The book is treating Moses as the seventh-or-so holder of an object that has been in the family since the Garden. The covenant, in Jasher's reading, is not just a verbal promise. It has a physical token, and the token has been passing from hand to hand since creation. When Moses lifts it in Pharaoh's palace, he is lifting an object older than the Egyptian dynasty.

Why the flint and the sapphire belonged in the same chapter

The Book of Jasher is unusually willing to let women's hands hold the decisive object. The sapphire staff matters. The flint rock in Zipporah's hand at the inn also matters. The book stages these two objects in adjacent chapters because they perform complementary work. The staff carries the covenant forward in time. The flint repairs the covenant inside Moses's own family before he can carry it any further.

The midrashic logic is precise. A man cannot represent the covenant to Pharaoh if his own household is in violation of it. The staff would be hollow without the circumcision. The circumcision would be a private matter without the staff. The book lets both objects do their work in the same hour, on the same road, before the road reaches Pharaoh's palace.

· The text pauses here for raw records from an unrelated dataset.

(** * Named-pipe request client: a shallow embedding of
    [openjd/adaptor_runtime/_named_pipe/named_pipe_helper.py]

    The module talks to the operating system (CreateFile, ReadFile,
    WriteFile, SetNamedPipeHandleState, the clock) and to the [json]
    library.  The embedding threads an explicit [World] through every
    call: the world holds the clock, the scripted answers of the
    operating system and of the peer, and the trace of the calls made
    so far.  Python exceptions are values of the type [exn]; a call
    either returns or raises ([result]).

    Conventions of the embedding
    - a Python [str] is a Rocq [string] holding the UTF-8 encoding of
      the text, so [message.encode("utf-8")] lists the bytes of the
      string and [data.decode("utf-8")] succeeds exactly on well-formed
      UTF-8;
    - Python [bytes] are [list byte];
    - time is counted in whole milliseconds ([Z]); [time.sleep(0.1)]
      advances the clock by [100];
    - [winerror] constants carry their Windows values. *)

From Stdlib Require Import ZArith List Bool Lia.
From Stdlib.Strings Require Import String Ascii Byte.
From Stdlib Require Import DecimalString.
Import ListNotations.

Local Open Scope string_scope.
Local Open Scope Z_scope.

(** ** Bytes and text *)

Definition bytes := list byte.

(** The character ["] and a way to write it inside a literal: [dq]
    turns every ['] of its argument into ["]. *)
Definition dquote : ascii := ascii_of_N 34.

Fixpoint dq (s : string) : string :=
  match s with
  | EmptyString => EmptyString
  | String c rest => String (if Ascii.eqb c "'" then dquote else c) (dq rest)
  end.

(** [str(n)] for a Python [int]. *)
Definition str_of_int (z : Z) : string :=
  NilZero.string_of_int (Z.to_int z).

(** *** UTF-8

    The strict decoder of Python accepts exactly the well-formed byte
    sequences of the Unicode standard (table 3-7): no overlong forms,
    no surrogates, nothing above U+10FFFF. *)

Definition in_range (lo hi : N) (b : byte) : bool :=
  (N.leb lo (Byte.to_N b) && N.leb (Byte.to_N b) hi)%bool.

Definition is_cont : byte -> bool := in_range 128 191.

Fixpoint utf8_well_formed (l : bytes) : bool :=
  match l with
  | [] => true
  | b0 :: t0 =>
    if in_range 0 127 b0 then utf8_well_formed t0
    else match t0 with
    | [] => false
    | b1 :: t1 =>
      if in_range 194 223 b0 then is_cont b1 && utf8_well_formed t1
      else match t1 with
      | [] => false
      | b2 :: t2 =>
        if in_range 224 224 b0
        then in_range 160 191 b1 && is_cont b2 && utf8_well_formed t2
        else if in_range 225 236 b0 || in_range 238 239 b0
        then is_cont b1 && is_cont b2 && utf8_well_formed t2
        else if in_range 237 237 b0
        then in_range 128 159 b1 && is_cont b2 && utf8_well_formed t2
        else match t2 with
        | [] => false
        | b3 :: t3 =>
          if in_range 240 240 b0
          then in_range 144 191 b1 && is_cont b2 && is_cont b3
               && utf8_well_formed t3
          else if in_range 241 243 b0
          then is_cont b1 && is_cont b2 && is_cont b3 && utf8_well_formed t3
          else if in_range 244 244 b0
          then in_range 128 143 b1 && is_cont b2 && is_cont b3
               && utf8_well_formed t3
          else false
        end
      end
    end
  end%bool.

(** ** Exceptions *)

(** [pywintypes.error]: the triple [(winerror, funcname, strerror)]. *)
Record pywin_error := mk_pywin_error {
  winerror : Z;
  funcname : string;
  strerror : string
}.

Inductive exn :=
| PywinError (e : pywin_error)
    (* pywintypes.error, as raised by pywin32 *)
| PipeDisconnectedException (code : Z) (func msg : string) (message : string)
    (* attributes winerror, funcname, strerror and message *)
| NamedPipeTimeoutError (duration : Z) (error : exn)
| IOError (message : string)
| UnicodeDecodeError (data : bytes)
    (* raised by bytes.decode *)
| TypeError (message : string)
    (* raised by json.dumps on a value it cannot serialise *)
| JSONDecodeError (doc : string)
    (* raised by json.loads on a text that is not valid JSON *)
| ValueError (message : string)
    (* raised by json.loads, as on an integer of too many digits *)
| RecursionError (message : string).
    (* raised by json.loads on a text nested too deep *)

Inductive result (A : Type) :=
| Return (a : A)
| Raise (e : exn).
Arguments Return {A} a.
Arguments Raise {A} e.

(** [str.encode("utf-8")] and [bytes.decode("utf-8")]. *)
Definition encode_utf8 (s : string) : bytes := list_byte_of_string s.

Definition decode_utf8 (data : bytes) : result string :=
  if utf8_well_formed data then Return (string_of_list_byte data)
  else Raise (UnicodeDecodeError data).

(** ** Constants of [winerror] *)

Module winerror_consts.
Definition NO_ERROR : Z := 0.
Definition ERROR_FILE_NOT_FOUND : Z := 2.
Definition ERROR_INVALID_HANDLE : Z := 6.
Definition ERROR_BROKEN_PIPE : Z := 109.
Definition ERROR_PIPE_BUSY : Z := 231.
Definition ERROR_PIPE_NOT_CONNECTED : Z := 233.
Definition ERROR_MORE_DATA : Z := 234.
End winerror_consts.
Import winerror_consts.

(** [x in [a, b, ...]] on integers. *)
Definition Z_in (x : Z) (l : list Z) : bool := existsb (Z.eqb x) l.

(** ** The error classifier *)

(** [PipeDisconnectedException.__init__] *)
Definition new_PipeDisconnectedException (error : pywin_error) : exn :=
  PipeDisconnectedException
    (winerror error) (funcname error) (strerror error)
    ("An error occurred: " ++ strerror error
     ++ " (Error code: " ++ str_of_int (winerror error)
     ++ ") in function " ++ funcname error).

(** [NamedPipeHelper._handle_pipe_exception]: it never returns; the
    value is the exception it raises.  The bare [raise] re-raises the
    exception being handled, which is [e] itself. *)
Definition _handle_pipe_exception (e : pywin_error) : exn :=
  if Z_in (winerror e)
       [ERROR_BROKEN_PIPE; ERROR_PIPE_NOT_CONNECTED; ERROR_INVALID_HANDLE]
  then new_PipeDisconnectedException e
  else PywinError e.

(** ** The world: operating system, peer and clock *)

Definition HANDLE := Z.

(** One call of [win32file.CreateFile]: the time it takes and what it
    gives, an error or a handle. *)
Record open_attempt := mk_open_attempt {
  latency : Z;
  outcome : pywin_error + HANDLE
}.

(** One call of [win32file.ReadFile]: a pair [(return_code, data)] or
    an error. *)
Inductive read_outcome :=
| ReadOk (return_code : Z) (data : bytes)
| ReadErr (e : pywin_error).

Inductive log_record :=
| LogReadinessTimeout (duration timeout_in_seconds : Z)
| LogCouldNotOpen (e : pywin_error).

Inductive event :=
| EvCreateFile (pipe_name : string)
| EvSleep (ms : Z)
| EvLogError (r : log_record)
| EvSetNamedPipeHandleState (h : HANDLE)
| EvWriteFile (h : HANDLE) (data : bytes)
| EvReadFile (h : HANDLE) (size : Z)
| EvClose (h : HANDLE).

(** The scripts are what the environment will answer; [clock],
    [opens_made], [incoming] and [trace] change as the program runs.
    An empty [incoming] is a peer that sends nothing more: the read
    blocks for ever. *)
Record World := mk_World {
  clock : Z;
  create_file_script : nat -> open_attempt;
  opens_made : nat;
  set_state_script : option pywin_error;
  write_file_script : bytes -> option pywin_error;
  incoming : list read_outcome;
  trace : list event
}.

Definition log_event (ev : event) (w : World) : World :=
  mk_World (clock w) (create_file_script w) (opens_made w)
           (set_state_script w) (write_file_script w) (incoming w)
           (trace w ++ [ev]).

Definition advance (ms : Z) (w : World) : World :=
  mk_World (clock w + ms) (create_file_script w) (opens_made w)
           (set_state_script w) (write_file_script w) (incoming w)
           (trace w).

Definition count_open (w : World) : World :=
  mk_World (clock w) (create_file_script w) (S (opens_made w))
           (set_state_script w) (write_file_script w) (incoming w)
           (trace w).

Definition set_incoming (l : list read_outcome) (w : World) : World :=
  mk_World (clock w) (create_file_script w) (opens_made w)
           (set_state_script w) (write_file_script w) l
           (trace w).

(** ** A state and exception monad

    [None] is a call that never returns. *)

Definition M (A : Type) : Type := World -> option (result A * World).

Definition ret {A} (a : A) : M A := fun w => Some (Return a, w).

Definition raise {A} (e : exn) : M A := fun w => Some (Raise e, w).

Definition bind {A B} (m : M A) (k : A -> M B) : M B :=
  fun w =>
    match m w with
    | None => None
    | Some (Return a, w') => k a w'
    | Some (Raise e, w') => Some (Raise e, w')
    end.

Definition lift {A} (r : result A) : M A := fun w => Some (r, w).

Definition rbind {A B} (r : result A) (k : A -> result B) : result B :=
  match r with
  | Return a => k a
  | Raise e => Raise e
  end.

(** [try: body except pywintypes.error as e: handler e] *)
Definition try_except_pywin {A} (body : M A) (handler : pywin_error -> M A)
  : M A :=
  fun w =>
    match body w with
    | Some (Raise (PywinError e), w') => handler e w'
    | r => r
    end.

(** [try: body finally: cleanup]; the cleanups of this module do not
    raise. *)
Definition try_finally {A} (body : M A) (cleanup : M unit) : M A :=
  fun w =>
    match body w with
    | None => None
    | Some (r, w') =>
      match cleanup w' with
      | None => None
      | Some (Return _, w'') => Some (r, w'')
      | Some (Raise e, w'') => Some (Raise e, w'')
      end
    end.

Declare Scope monad_scope.
Delimit Scope monad_scope with monad.
Notation "x <- m ;; k" := (bind m (fun x => k))
  (at level 100, m at next level, right associativity) : monad_scope.
Notation "m ;; k" := (bind m (fun _ => k))
  (at level 100, right associativity) : monad_scope.
Local Open Scope monad_scope.

(** ** Primitives *)

Module time.
Definition time : M Z := fun w => Some (Return (clock w), w).
Definition sleep (ms : Z) : M unit :=
  fun w => Some (Return tt, log_event (EvSleep ms) (advance ms w)).
End time.

Module _logger.
Definition error (r : log_record) : M unit :=
  fun w => Some (Return tt, log_event (EvLogError r) w).
End _logger.

Module win32file.
Definition CreateFile (pipe_name : string) : M HANDLE :=
  fun w =>
    let a := create_file_script w (opens_made w) in
    let w' := log_event (EvCreateFile pipe_name)
                (count_open (advance (latency a) w)) in
    match outcome a with
    | inl e => Some (Raise (PywinError e), w')
    | inr h => Some (Return h, w')
    end.

Definition ReadFile (handle : HANDLE) (size : Z) : M (Z * bytes) :=
  fun w =>
    match incoming w with
    | [] => None
    | r :: rest =>
      let w' := log_event (EvReadFile handle size) (set_incoming rest w) in
      match r with
      | ReadOk return_code data => Some (Return (return_code, data), w')
      | ReadErr e => Some (Raise (PywinError e), w')
      end
    end.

What the lions saw when they were released

The Book of Jasher closes the sequence with Pharaoh consulting his records and finding no entry for the God who has just walked his lions into the throne room. The book leaves him there, unconvinced, irritated, and tightening the screws on the Israelite labor. The staff is back in Aaron's hand. The lions are back at the gate. Zipporah is at her father's house in Midian. The flint is gone.

The reader is supposed to understand that the staff is the only object that has not yet returned home. It came out of Eden and has now been brought to the heart of Egypt. The book does not need to say what will happen next. The Red Sea is six chapters away.